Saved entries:
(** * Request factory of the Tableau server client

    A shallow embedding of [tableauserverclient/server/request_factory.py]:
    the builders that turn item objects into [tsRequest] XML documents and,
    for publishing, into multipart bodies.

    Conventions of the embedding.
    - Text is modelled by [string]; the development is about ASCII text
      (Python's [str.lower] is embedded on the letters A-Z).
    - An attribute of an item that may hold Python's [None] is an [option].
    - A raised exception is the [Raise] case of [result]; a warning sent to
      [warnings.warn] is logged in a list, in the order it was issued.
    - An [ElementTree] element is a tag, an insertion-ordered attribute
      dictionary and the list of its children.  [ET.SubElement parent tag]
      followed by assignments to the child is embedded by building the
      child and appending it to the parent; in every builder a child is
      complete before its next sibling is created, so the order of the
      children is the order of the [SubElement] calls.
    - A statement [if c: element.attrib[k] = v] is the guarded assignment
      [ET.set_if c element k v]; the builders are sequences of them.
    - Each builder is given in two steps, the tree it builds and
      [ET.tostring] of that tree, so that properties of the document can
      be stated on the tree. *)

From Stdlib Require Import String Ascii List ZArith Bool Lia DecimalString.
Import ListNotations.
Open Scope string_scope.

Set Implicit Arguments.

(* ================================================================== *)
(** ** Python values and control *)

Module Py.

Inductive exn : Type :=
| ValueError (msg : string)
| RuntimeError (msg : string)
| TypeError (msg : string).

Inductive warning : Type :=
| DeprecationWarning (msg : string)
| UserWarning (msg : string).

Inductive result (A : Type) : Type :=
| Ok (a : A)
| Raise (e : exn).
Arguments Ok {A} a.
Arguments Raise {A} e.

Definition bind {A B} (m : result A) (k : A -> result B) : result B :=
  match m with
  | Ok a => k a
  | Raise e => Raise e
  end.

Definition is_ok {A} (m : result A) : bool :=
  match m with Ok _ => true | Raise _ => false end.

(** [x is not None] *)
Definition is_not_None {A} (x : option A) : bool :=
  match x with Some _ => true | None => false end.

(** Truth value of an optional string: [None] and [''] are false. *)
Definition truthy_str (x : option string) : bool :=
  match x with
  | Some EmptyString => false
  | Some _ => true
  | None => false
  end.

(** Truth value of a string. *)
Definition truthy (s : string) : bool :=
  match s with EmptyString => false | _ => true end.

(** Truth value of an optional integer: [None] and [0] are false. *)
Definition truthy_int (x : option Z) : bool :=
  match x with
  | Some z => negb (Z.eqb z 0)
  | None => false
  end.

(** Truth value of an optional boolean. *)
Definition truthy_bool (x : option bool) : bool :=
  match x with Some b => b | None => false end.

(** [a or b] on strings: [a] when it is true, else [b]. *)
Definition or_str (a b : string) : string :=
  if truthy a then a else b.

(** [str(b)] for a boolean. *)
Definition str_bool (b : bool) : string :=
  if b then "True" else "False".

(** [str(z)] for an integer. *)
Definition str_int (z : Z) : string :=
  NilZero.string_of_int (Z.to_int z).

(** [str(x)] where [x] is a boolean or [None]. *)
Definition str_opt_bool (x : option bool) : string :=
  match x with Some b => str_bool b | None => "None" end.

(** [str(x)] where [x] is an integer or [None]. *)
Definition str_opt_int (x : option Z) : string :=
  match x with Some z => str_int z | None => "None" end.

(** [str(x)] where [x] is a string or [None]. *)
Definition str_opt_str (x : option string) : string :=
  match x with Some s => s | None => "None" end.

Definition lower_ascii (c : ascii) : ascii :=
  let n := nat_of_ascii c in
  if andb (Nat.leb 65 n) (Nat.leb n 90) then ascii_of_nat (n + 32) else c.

● Exercise instructions: Print each entry exactly as it was written.

● Task output:
(** * Request factory of the Tableau server client

    A shallow embedding of [tableauserverclient/server/request_factory.py]:
    the builders that turn item objects into [tsRequest] XML documents and,
    for publishing, into multipart bodies.

    Conventions of the embedding.
    - Text is modelled by [string]; the development is about ASCII text
      (Python's [str.lower] is embedded on the letters A-Z).
    - An attribute of an item that may hold Python's [None] is an [option].
    - A raised exception is the [Raise] case of [result]; a warning sent to
      [warnings.warn] is logged in a list, in the order it was issued.
    - An [ElementTree] element is a tag, an insertion-ordered attribute
      dictionary and the list of its children.  [ET.SubElement parent tag]
      followed by assignments to the child is embedded by building the
      child and appending it to the parent; in every builder a child is
      complete before its next sibling is created, so the order of the
      children is the order of the [SubElement] calls.
    - A statement [if c: element.attrib[k] = v] is the guarded assignment
      [ET.set_if c element k v]; the builders are sequences of them.
    - Each builder is given in two steps, the tree it builds and
      [ET.tostring] of that tree, so that properties of the document can
      be stated on the tree. *)

From Stdlib Require Import String Ascii List ZArith Bool Lia DecimalString.
Import ListNotations.
Open Scope string_scope.

Set Implicit Arguments.

(* ================================================================== *)
(** ** Python values and control *)

Module Py.

Inductive exn : Type :=
| ValueError (msg : string)
| RuntimeError (msg : string)
| TypeError (msg : string).

Inductive warning : Type :=
| DeprecationWarning (msg : string)
| UserWarning (msg : string).

Inductive result (A : Type) : Type :=
| Ok (a : A)
| Raise (e : exn).
Arguments Ok {A} a.
Arguments Raise {A} e.

Definition bind {A B} (m : result A) (k : A -> result B) : result B :=
  match m with
  | Ok a => k a
  | Raise e => Raise e
  end.

Definition is_ok {A} (m : result A) : bool :=
  match m with Ok _ => true | Raise _ => false end.

(** [x is not None] *)
Definition is_not_None {A} (x : option A) : bool :=
  match x with Some _ => true | None => false end.

(** Truth value of an optional string: [None] and [''] are false. *)
Definition truthy_str (x : option string) : bool :=
  match x with
  | Some EmptyString => false
  | Some _ => true
  | None => false
  end.

(** Truth value of a string. *)
Definition truthy (s : string) : bool :=
  match s with EmptyString => false | _ => true end.

(** Truth value of an optional integer: [None] and [0] are false. *)
Definition truthy_int (x : option Z) : bool :=
  match x with
  | Some z => negb (Z.eqb z 0)
  | None => false
  end.

(** Truth value of an optional boolean. *)
Definition truthy_bool (x : option bool) : bool :=
  match x with Some b => b | None => false end.

(** [a or b] on strings: [a] when it is true, else [b]. *)
Definition or_str (a b : string) : string :=
  if truthy a then a else b.

(** [str(b)] for a boolean. *)
Definition str_bool (b : bool) : string :=
  if b then "True" else "False".

(** [str(z)] for an integer. *)
Definition str_int (z : Z) : string :=
  NilZero.string_of_int (Z.to_int z).

(** [str(x)] where [x] is a boolean or [None]. *)
Definition str_opt_bool (x : option bool) : string :=
  match x with Some b => str_bool b | None => "None" end.

(** [str(x)] where [x] is an integer or [None]. *)
Definition str_opt_int (x : option Z) : string :=
  match x with Some z => str_int z | None => "None" end.

(** [str(x)] where [x] is a string or [None]. *)
Definition str_opt_str (x : option string) : string :=
  match x with Some s => s | None => "None" end.

Definition lower_ascii (c : ascii) : ascii :=
  let n := nat_of_ascii c in
  if andb (Nat.leb 65 n) (Nat.leb n 90) then ascii_of_nat (n + 32) else c.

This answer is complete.